Es casi seguro que el cambio práctico más impresionante en el tiempo de la Reforma fue el desarrollo de la predicación expositiva en las iglesias locales.

La predicación previa a la Reforma

En los siglos previos a la Reforma, la predicación había sido una práctica en continuo descenso. Eclipsada por la misa y considerada no esencial por la teología del catolicismo romano medieval, la predicación había perdido la primacía que una vez disfrutó en los días de la primera iglesia post-apostólica. Por el siglo XV, solo un porcentaje muy pequeño de personas podía esperar escuchar a su sacerdote predicarles con regularidad en su iglesia parroquial local. El reformador inglés, Hugh Latimer, hablaba de «personas fresas» que, como las fresas, aparecían una vez al año. Aún entonces, la homilía frecuentemente era entregada en latín, incomprensible para las personas (y, quizás, para el sacerdote). En cuanto al contenido de estas raras exquisiteces, era muy improbable que se acercaran un poco a la Escritura. Gran parte del clero simplemente no tenía el conocimiento Escritural para intentarlo. Al contrario, como escribió Juan Calvino, los sermones previos a la Reforma usualmente estaban divididos según este patrón básico: La primera parte estaba dedicada a esas neblinosas preguntas de las escuelas que podrían pasmar al pueblo sin educación; la segunda, contenía tiernas historias o especulaciones entretenidas, que mantenían a la audiencia atenta. Solo un par de expresiones eran lanzadas desde la Palabra de Dios, que por su majestad podrían haber conseguido reconocimiento para estas frivolidades. Como resultado, la ignorancia de la Palabra y del Evangelio de Dios era profunda y generalizada.

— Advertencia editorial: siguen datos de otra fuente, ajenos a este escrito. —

(** A renumbering: the same sessions, each under one number, and all numbers but
    the one renamed as before. *)
Record renumbered (terminal_id : Z) (m m' : gmap Z nat) : Prop := {
  renumbered_sids sid : sid ∈ sids m' ↔ sid ∈ sids m;
  renumbered_others k : k ≠ terminal_id → m' !! k = m !! k
    ∨ m !! terminal_id = None ∧ m' !! k = None ∧ m !! k = m' !! terminal_id ∧ (∀ j, is_Some (m !! j) → k ≤ j)
}.
Lemma remap_renumbered terminal_id s : injective (sessions s) →
  renumbered terminal_id (sessions s) (sessions (remap terminal_id s)) ∧ injective (sessions (remap terminal_id s)).
Proof.
  intros Hinj. destruct (remap_spec terminal_id s) as [[-> _]|(low & sid & Ht & _ & Hlow & Hmin & ->)].
  { split; [|done]. split; [done|by left]. }
  cbn. assert (low ≠ terminal_id) as Hne by (intros ->; congruence). split; [split|].
  - intros x. rewrite !elem_of_sids. split; intros [k Hk].
    + destruct (decide (k = terminal_id)) as [->|Hkt]; [rewrite lookup_insert_eq in Hk; simplify_eq; eauto|].
      rewrite lookup_insert_ne in Hk by done. apply lookup_delete_Some in Hk as [_ Hk]. eauto.
    + destruct (decide (k = low)) as [->|Hkl]; [exists terminal_id; rewrite lookup_insert_eq; congruence|].
      exists k. rewrite lookup_insert_ne by (intros ->; congruence). by rewrite lookup_delete_ne by done.
  - intros k Hk. rewrite lookup_insert_ne by done. destruct (decide (k = low)) as [->|Hkl].
    + right. rewrite lookup_delete_eq, lookup_insert_eq, Hlow. done.
    + left. by rewrite lookup_delete_ne by done.
  - intros i j x Hi Hj.
    assert (∀ k, <[terminal_id:=sid]> (delete low (sessions s)) !! k = Some x →
      k = terminal_id ∧ x = sid ∨ k ≠ low ∧ k ≠ terminal_id ∧ sessions s !! k = Some x) as Hcases.
    { intros k Hk. destruct (decide (k = terminal_id)) as [->|Hkt]; [rewrite lookup_insert_eq in Hk; left; split; congruence|].
      rewrite lookup_insert_ne in Hk by done. apply lookup_delete_Some in Hk as [? ?]. right. auto. }
    destruct (Hcases _ Hi) as [[-> ->]|(Hil & Hit & Hi')], (Hcases _ Hj) as [[-> Hx]|(Hjl & Hjt & Hj')]; try done.
    + by destruct Hjl; eapply Hinj.
    + subst x. by destruct Hil; eapply Hinj.
    + by eapply Hinj.
Qed.

Lemma elem_of_ids (m : gmap Z nat) k : k ∈ (map_to_list m).*1 ↔ is_Some (m !! k).
Proof.
  rewrite list_elem_of_fmap. split.
  - intros ([k' v] & -> & Hk%elem_of_map_to_list). by eexists.
  - intros [v Hv]. exists (k, v). by rewrite elem_of_map_to_list.
Qed.
Lemma other_terminals_spec terminal_id m : NoDup (other_terminals terminal_id m)
  ∧ ∀ k, k ∈ other_terminals terminal_id m ↔ k ≠ terminal_id ∧ is_Some (m !! k).
Proof.
  unfold other_terminals. split; [apply NoDup_filter, NoDup_fst_map_to_list|].
  intros k. by rewrite list_elem_of_filter, elem_of_ids.
Qed.
(** A table of one terminal has no others. *)
Lemma no_other_terminals terminal_id (m : gmap Z nat) k :
  is_Some (m !! terminal_id) → (base.size m ≤ 1)%nat → is_Some (m !! k) → k = terminal_id.
Proof.
  intros [v Hv] Hs [w Hw]. destruct (decide (k = terminal_id)) as [|Hne]; [done|exfalso].
  rewrite <- (insert_delete_id m terminal_id v Hv), map_size_insert_None in Hs by apply lookup_delete_eq.
  assert (base.size (delete terminal_id m) = 0)%nat as H0 by lia.
  apply map_size_empty_inv in H0. assert (delete terminal_id m !! k = None) as Hn by by rewrite H0.
  rewrite lookup_delete_ne in Hn by done. congruence.
Qed.
(** ** Listing a directory *)
(** A file with its content, or a directory with what is in it. *)
Unset Elimination Schemes.
Inductive tree :=
| TFile (m : Metadata) (content : bytes)
| TDir (m : Metadata) (entries : list (str * tree)).
Set Elimination Schemes.
Lemma tree_ind (P : tree → Prop) :
  (∀ m content, P (TFile m content)) → (∀ m entries, Forall (λ e, P e.2) entries → P (TDir m entries)) → ∀ t, P t.
Proof.
  intros Hf Hd. fix IH 1. intros [m content|m entries]; [apply Hf|apply Hd].
  induction entries as [|[n t] entries IHl]; constructor; [apply IH|apply IHl].
Qed.
Definition meta_of (t : tree) : Metadata := match t with TFile m _ | TDir m _ => m end.
Definition entries_of (t : tree) : list (str * tree) := match t with TFile _ _ => [] | TDir _ es => es end.

Section on_entries.
Context {A : Type} (f : str → tree → A).
Definition on_entries (es : list (str * tree)) : list A := (λ e, f e.1 e.2) <$> es.
End on_entries.
Fixpoint depth (t : tree) : nat :=
  match t with TFile _ _ => 0 | TDir _ es => S (foldr Nat.max 0%nat (map (λ e, depth e.2) es)) end.
(** The names in a directory differ and are names. *)
Definition names_ok (es : list (str * tree)) : Prop := NoDup es.*1 ∧ Forall (λ e, plain e.1 ∧ slash ∉ e.1) es.
(** What the file system has at a path. *)
Fixpoint holds (d : disk) (p : str) (t : tree) : Prop :=
  match t with
  | TFile m content => metadata d p = Some m ∧ md_is_dir m = false ∧ open_file d p = Some content
      ∧ md_len m = Z.of_nat (length content) ∧ md_len m ≤ isize_max
  | TDir m es => metadata d p = Some m ∧ md_is_dir m = true ∧ read_dir d p = Some (Some <$> es.*1) ∧ names_ok es
      ∧ 0 ≤ md_len m ≤ isize_max
      ∧ foldr (λ e P, holds d (push p e.1) e.2 ∧ P) True es
  end.
(** The files of a tree in the order they are listed: [ws] names the tree from the
    directory the selection is in. *)
Fixpoint listing (p : str) (ws : list str) (t : tree) : list LocalFile :=
  local_of p (join_pieces ws) (meta_of t)
  :: match t with
     | TFile _ _ => []
     | TDir _ es => concat (map (λ e, listing (push p e.1) (ws ++ [e.1]) e.2) es)
     end.
Definition name_ok (nm : str) : Prop :=
  validate_file_name nm = Ok tt ∧ (length (encode_utf16 nm) ≤ MAX_FILE_NAME_CODE_UNITS)%nat.
Fixpoint tree_names_ok (ws : list str) (t : tree) : Prop :=
  name_ok (join_pieces ws)
  ∧ match t with TFile _ _ => True | TDir _ es => foldr (λ e P, tree_names_ok (ws ++ [e.1]) e.2 ∧ P) True es end.
(** [_find_elements_with_templateid] *)
Definition _find_elements_with_templateid (self : Finder) (root : Node)
    (xpath : string) : list Match :=
  match attr_truthy (_current_templateid self),
        attr_truthy (_current_element_type self) with
  | Some target_templateid, Some element_type =>
      let all_elements := findall_desc root (cda element_type) in
      let matching_elements :=
        filter (fun elem =>
                  existsb (fun template =>
                             match ET.get "root" (attrib (node_elem template)) with
                             | Some r => String.eqb r target_templateid
                             | None => false
                             end)
                          (findall_child elem (cda "templateId")))
               all_elements in
      let each (f : Node -> list Match) := flat_map f matching_elements in
      if PyStr.contains "/code" xpath then
        each (fun elem =>
                if PyStr.endswith xpath "/@code"
                then attr_match (find_child elem (cda "code")) "code"
                else if PyStr.endswith xpath "/code"
                then elem_match (find_child elem (cda "code"))
                else [])
      else if PyStr.contains "/value" xpath then
        each (fun elem =>
                if PyStr.endswith xpath "/@value"
                then value_attr_match elem target_templateid "value"
                else if PyStr.endswith xpath "/@code"
                then value_attr_match elem target_templateid "code"
                else if PyStr.endswith xpath "/value"
                then elem_match (value_child elem target_templateid)
                else [])
      else if PyStr.contains "/text" xpath then
        each (fun elem => elem_match (find_child elem (cda "text")))
      else if PyStr.contains "/statusCode" xpath then
        each (fun elem =>
                if PyStr.endswith xpath "/@code"
                then attr_match (find_child elem (cda "statusCode")) "code"
                else elem_match (find_child elem (cda "statusCode")))
      else if PyStr.contains "/methodCode" xpath
              || PyStr.contains "/cda:methodCode" xpath then
        each (fun elem =>
                if PyStr.endswith xpath "/@code"
                then attr_match (find_child elem (cda "methodCode")) "code"
                else elem_match (find_child elem (cda "methodCode")))
      else if PyStr.contains "/effectiveTime/low" xpath
              || PyStr.contains "/cda:effectiveTime/cda:low" xpath then
        each (fun elem =>
                let low_elem :=
                  find_child2 elem (cda "effectiveTime") (cda "low") in
                if PyStr.endswith xpath "/@value"
                then attr_match low_elem "value"
                else elem_match low_elem)
      else if PyStr.contains "/author/time" xpath
              || PyStr.contains "/cda:author/cda:time" xpath then
        each (fun elem =>
                let time_elem := find_child2 elem (cda "author") (cda "time") in
                if PyStr.endswith xpath "/@value"
                then attr_match time_elem "value"
                else elem_match time_elem)
      else map MElem matching_elements
  | _, _ => []
  end.

(** The result of one field lookup inside a template instance: the keys
    [text], [attributes] and [tag], and for an attribute access also
    [attribute_name] and [attribute_value] ([None] when the key is absent). *)
Record FieldResult : Type := mkFieldResult {
  fr_text : option string;
  fr_attributes : list (string * string);
  fr_tag : string;
  attribute_name : option string;
  attribute_value : option string
}.

(** One instance of a template in the grouped output. *)
Record Instance : Type := mkInstance {
  instance_number : nat;
  inst_template_id : option string;
  fields : list (string * list FieldResult);
  inst_xpath_expressions : list string
}.
(** * Pixiv downloader: a shallow embedding of [pixiv.py]

    Definitions, in the order of the source file:
    - [PyStr]     the string and POSIX path primitives the code calls;
    - [Disk]      the part of the file system the code reads and writes;
    - [Planner]   [get_filepath] and [check_files];
    - [Executor]  [download_file];
    - [Speed]     [get_speed];
    - [Pool]      [download_threading], [print_progress] and
                  [start_and_wait_download_threading] as an interleaving
                  of atomic thread steps;
    - [Scenario]  concrete inputs and schedules.
    Then the facts, one module for each of the above.

    Modelling conventions.  Python [str] values are [string]s whose
    characters are code points below 256.  Python integers are unbounded,
    so counters are [nat] and byte counts are [Z].  Path primitives are
    those of [posixpath].  A Python exception is an explicit error value.
    Line numbers are those of [pixiv.py]. *)

From Stdlib Require Import ZArith QArith Qround Qpower Ascii.
From Stdlib Require Import Numbers.DecimalString.
From stdpp Require Import gmap strings list fin_maps.

(* ===================================================================== *)
(** * Strings and paths *)
(* ===================================================================== *)

Module PyStr.

Definition slash : ascii := "/"%char.
Definition space : ascii := " "%char.

(** [s.split(sep)] for a one-character separator: every occurrence
    cuts, empty segments are kept, the result is never empty. *)
Fixpoint split_on (sep : ascii) (s : string) : list string :=
  match s with
  | EmptyString => [EmptyString]
  | String c s' =>
      if Ascii.eqb c sep then EmptyString :: split_on sep s'
      else match split_on sep s' with
           | [] => [String c EmptyString]
           | seg :: segs => String c seg :: segs
           end
  end.

(** [s.split(sep)[-1]] *)
Definition last_segment (s : string) : string :=
  default EmptyString (last (split_on slash s)).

La predicación de la Reforma

En un llamativo contraste, la Reforma hizo al sermón el punto central de la adoración regular de la iglesia y lo enfatizó arquitectónicamente por medio de la centralidad física y la notoriedad del púlpito. Aunque hoy tendemos a pensar en los principales reformadores como teólogos (y por lo tanto, no como predicadores), fue la predicación (especialmente la predicación expositiva) lo que normalmente definía y levantaba gran parte de su ministerio. En Wittenberg, por un cuarto de siglo, Lutero predicó la Biblia, por lo general al menos dos veces los domingos y tres veces cada semana. En Zúrich, la Reforma en realidad comenzó el de 1 enero de 1519, cuando Zwinglio anunció desde el púlpito de la Grossmünster que en lugar de llenar sus sermones con pensamientos de los teólogos medievales, él predicaría a su manera el Evangelio de Mateo verso a verso. Cuando terminó, continúo haciendo lo mismo con todo el Nuevo Testamento. En Ginebra, Calvino pasó mucho de su tiempo predicando: dos veces los domingos (Nuevo Testamento) y, semana por medio, cada día de la semana también (Antiguo Testamento), cada vez por alrededor de una hora.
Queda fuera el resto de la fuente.